Two little pink lines stared back at me. I slammed the test on the counter. I wanted to scream, I wanted to lose my shit. I did not want to exist. I did not want to have another child, I did not want to be that girl. With two kids, and an abusive husband. The door slammed, and I heard my child babbling to her father. I heard him laughing. I however, could not feel anything. I sank against the bathroom door. As if my whole world had turned upside down, as if my entire life was shattering and I, the girl who'd thought she was so strong was nothing more than a loser.

"Hi sweetheart I'm home." Jack said, coming to stand in the bathroom. I moved away from him so I was sitting in the corner next to the bathtub. Jack came to sit next to me. I did not say anything. Only leaned into him, him and my daughter.

"Jack?" I whispered. He glanced at me kindly.
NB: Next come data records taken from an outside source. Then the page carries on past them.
(** The loop of [reset_prefix_cache] over [self.blocks]. *)
Lemma reset_loop_spec p rs :
  let p' := foldl (λ p r, reset_hash r p) p rs in
  same_queue p p' ∧ same_config p p' ∧
  cached_block_hash_to_block p' = cached_block_hash_to_block p ∧
  cached_block_hashes_by_block p' = cached_block_hashes_by_block p ∧
  kv_event_queue p' = kv_event_queue p ∧
  ∀ r, blk p' r = if decide (r ∈ rs) then with_hash None None (blk p r) else blk p r.
Proof.
  induction rs as [|r rs IH] using rev_ind; simpl.
  { split_and!; try done. }
  rewrite foldl_app. simpl. destruct IH as (Hq & Hcf & Hm & He & Hev & Hb).
  set (p1 := foldl (λ p r, reset_hash r p) p rs) in *.
  split_and!; try done.
  - etransitivity; [exact Hq|by apply update_same_queue].
  - etransitivity; [exact Hcf|by constructor].
  - intros r'. assert (Hblk : blk (reset_hash r p1) r' = if decide (r' = r) then with_hash None None (blk p1 r') else blk p1 r').
    { unfold reset_hash, blk. simpl. rewrite lookup_alter. repeat case_decide; subst; try done.
      by destruct (_ !! _). }
    rewrite Hblk, Hb. pose proof (elem_of_app rs [r] r') as Hin. rewrite list_elem_of_singleton in Hin.
    destruct (decide (r' = r)), (decide (r' ∈ rs)), (decide (r' ∈ rs ++ [r])); tauto.
Qed.

(** [reset_prefix_cache] succeeds exactly when no block is in use, and then
    no key is left. *)
Lemma reset_prefix_cache_spec p free :
  pool_inv p free →
  ∃ p', reset_prefix_cache p = (bool_decide (in_use p = []), p') ∧ pool_inv p' free ∧ recached p p' ∧
    (in_use p = [] → ∀ j k, ¬ owns p' j k) ∧ (in_use p ≠ [] → p' = p).
Proof.
  intros [Hq Hc]. unfold reset_prefix_cache. pose proof (in_use_nil p free Hq) as Hnil.
  destruct (Z.eqb_spec (num_gpu_blocks p - get_num_free_blocks p) 1) as [Hone|Hone]; simpl.
  2: { exists p. rewrite bool_decide_false by (rewrite Hnil; lia). split_and!; try done.
       intros Hn%Hnil. lia. }
  rewrite bool_decide_true by (apply Hnil; lia).
  set (p1 := set_hashes_by_block ∅ (set_cache ∅ p)).
  destruct (reset_loop_spec p1 (pool_blocks p1)) as (Hq2 & Hcf2 & Hm2 & He2 & _ & Hb2).
  set (p2 := foldl _ p1 _) in *.
  assert (Hh2 : ∀ i, block_hash (blk p2 (Blk i)) = None ∧ block_hash_num_tokens (blk p2 (Blk i)) = None).
  { intros i. rewrite Hb2. case_decide as Hin; [done|]. change (blk p1 (Blk i)) with (blk p (Blk i)).
    change (pool_blocks p1) with (pool_blocks p) in Hin.
    rewrite elem_of_pool_blocks, <-(qi_dom _ _ Hq) in Hin. by rewrite blk_absent. }
  assert (Ho2 : ∀ j k, ¬ owns p2 j k).
  { intros j k. unfold owns, extra_hashes. rewrite He2. simpl. rewrite lookup_empty. simpl.
    destruct (Hh2 j) as [-> _]. set_solver. }
  assert (Hc2 : cache_inv p2).
  { constructor.
    - rewrite Hm2. apply map_Forall_empty.
    - intros k i. rewrite Hm2. simpl. unfold contents. rewrite lookup_empty.
      split; [by intros ?%elem_of_nil|by intros ?%Ho2].
    - intros i _. split; [apply Hh2|]. by rewrite He2.
    - intros i k Hk. destruct (Hh2 i) as [Hn _]. congruence.
    - apply Hh2. }
  assert (Hq02 : same_queue p p2) by (etransitivity; [|exact Hq2]; by constructor).
  assert (Hcf02 : same_config p p2) by (etransitivity; [|exact Hcf2]; by constructor).
  assert (Hfin : ∀ p3, same_state p2 p3 → pool_inv p3 free ∧ recached p p3 ∧ ∀ j k, ¬ owns p3 j k).
  { intros p3 (Hq3 & Hc3 & Hcf3). split_and!.
    - split; [|by apply (cache_inv_same p2)]. apply (queue_inv_same p); [by etransitivity|done].
    - constructor; [by apply (cache_inv_same p2)|by etransitivity..].
    - intros j k. rewrite <-(owns_same p2 p3) by done. apply Ho2. }
  destruct (enable_kv_cache_events _).
  - destruct (Hfin (set_kv_event_queue (kv_event_queue (notify MetricsReset p2) ++ [AllBlocksCleared])
                      (notify MetricsReset p2))) as (? & ? & ?).
    { split_and!; by constructor. }
    eexists. split; [done|]. split_and!; [done|done|done|]. intros Hn. rewrite Hnil in Hn. lia.
  - destruct (Hfin (notify MetricsReset p2)) as (? & ? & ?); [apply notify_same|].
    eexists. split; [done|]. split_and!; [done|done|done|]. intros Hn. rewrite Hnil in Hn. lia.
Qed.
End Accounting.

(** ** The initial pool *)

Section Initial.
Implicit Types (s : store) (rs : list ref).

Lemma fresh_store rs s r :
  foldl (λ s r, <[r := new_block]> s) s rs !! r = if decide (r ∈ rs) then Some new_block else s !! r.
Proof.
  revert s. induction rs as [|x rs IH]; intros s; simpl; [done|].
  rewrite IH. pose proof (elem_of_cons rs r x) as Hin.
  destruct (decide (r ∈ rs)), (decide (r ∈ x :: rs)); try tauto.
  - assert (r = x) as -> by tauto. by rewrite lookup_insert_eq.
  - rewrite lookup_insert_ne; [done|]. naive_solver.
Qed.
Definition compute_mm_encoder_budget (cfg : SchedulerConfig) (mm_max_toks_per_item : list (string * Z)) :
    result (Z * Z) :=
  match mm_max_toks_per_item.*2 with
  | [] => Ok (0, 0)
  | n :: ns =>
      let max_tokens_per_mm_item := py_max n ns in
      if disable_chunked_mm_input cfg && (max_num_batched_tokens cfg <? max_tokens_per_mm_item)
      then Err ValueError
      else Ok (Z.max (max_num_encoder_input_tokens cfg) max_tokens_per_mm_item,
               Z.max (encoder_cache_size cfg) max_tokens_per_mm_item)
  end.

(** ** [EncoderDecoderCacheManager] *)

Record EncoderDecoderCacheManager : Type := mkEncoderDecoderCacheManager {
  ed_cache_size : Z;
  ed_num_free_slots : Z;
  allocated : list mm_hash_t;
  to_free : list mm_hash_t;
}.

Definition new_encoder_decoder_cache_manager (size : Z) : EncoderDecoderCacheManager :=
  {| ed_cache_size := size; ed_num_free_slots := size; allocated := []; to_free := [] |}.

Definition ed_reset (m : EncoderDecoderCacheManager) : EncoderDecoderCacheManager :=
  {| ed_cache_size := ed_cache_size m; ed_num_free_slots := ed_cache_size m; allocated := []; to_free := [] |}.

Definition ed_check_and_update_cache (r : Request) (input_id : Z) (m : EncoderDecoderCacheManager) : bool := false.

Definition ed_can_allocate (r : Request) (input_id encoder_compute_budget num_embeds_to_schedule : Z)
    (m : EncoderDecoderCacheManager) : result bool :=
  n ← get_num_encoder_embeds r input_id;
  if encoder_compute_budget <? n then Ok false
  else Ok (n + num_embeds_to_schedule <=? ed_num_free_slots m).

Definition ed_allocate (r : Request) (input_id : Z) (m : EncoderDecoderCacheManager) :
    result EncoderDecoderCacheManager :=
  n ← get_num_encoder_embeds r input_id;
  h ← mm_hash_of r input_id;
  Ok {| ed_cache_size := ed_cache_size m; ed_num_free_slots := ed_num_free_slots m - n;
        allocated := allocated m ++ [h]; to_free := to_free m |}.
I smiled. 
"I'm pregnant." I announced. As hot tears snaked their way down my face. Jack exhaled sharply.

"Shit really?" He asked, I nodded softly. He grimaced.

"We can't afford another baby. I mean shit baby we can't even afford this one." He said gesturing to Evie, squirming in his arms. I nodded. Of course I knew that, but we could not afford a new baby, and I did not want one anyways. But I did not want an abortion, I did not want to lay there on an operating table high on Vicodin as they sucked cells from my body. This time around, there would be no discussion. There would just be us, walking into planned parenthood. I sighed.

"I know Jack, I just don't know how this happened."

That was a lie. I did know, I knew that the chance it was Jack's was actually very slim. The only other person it could be was Leo's. I wondered if it would get his beautiful green eyes and soft smile. I doubted it. Because there would not be an it, there would not be crib shopping, or exitment when it was born. Because it would not be born and I knew that. Scientifically, it was too early in the pregnancy to feel anything. However, I could swear at that moment I felt the smallest little movement in my stomach. I cupped my hands over my stomach smiling. 

When I was a child, I'd loved to play pretend, right now I was pretending to be happy. As if this was a good thing and as if I was excited to have another child. I leaned my head against Jack's shoulder.

"So when should we schedule the abortion?" He asked in a monotone. I shrugged. I hoped I misscarried, because than I wouldn't blame myself. I had enough of that to do anyway.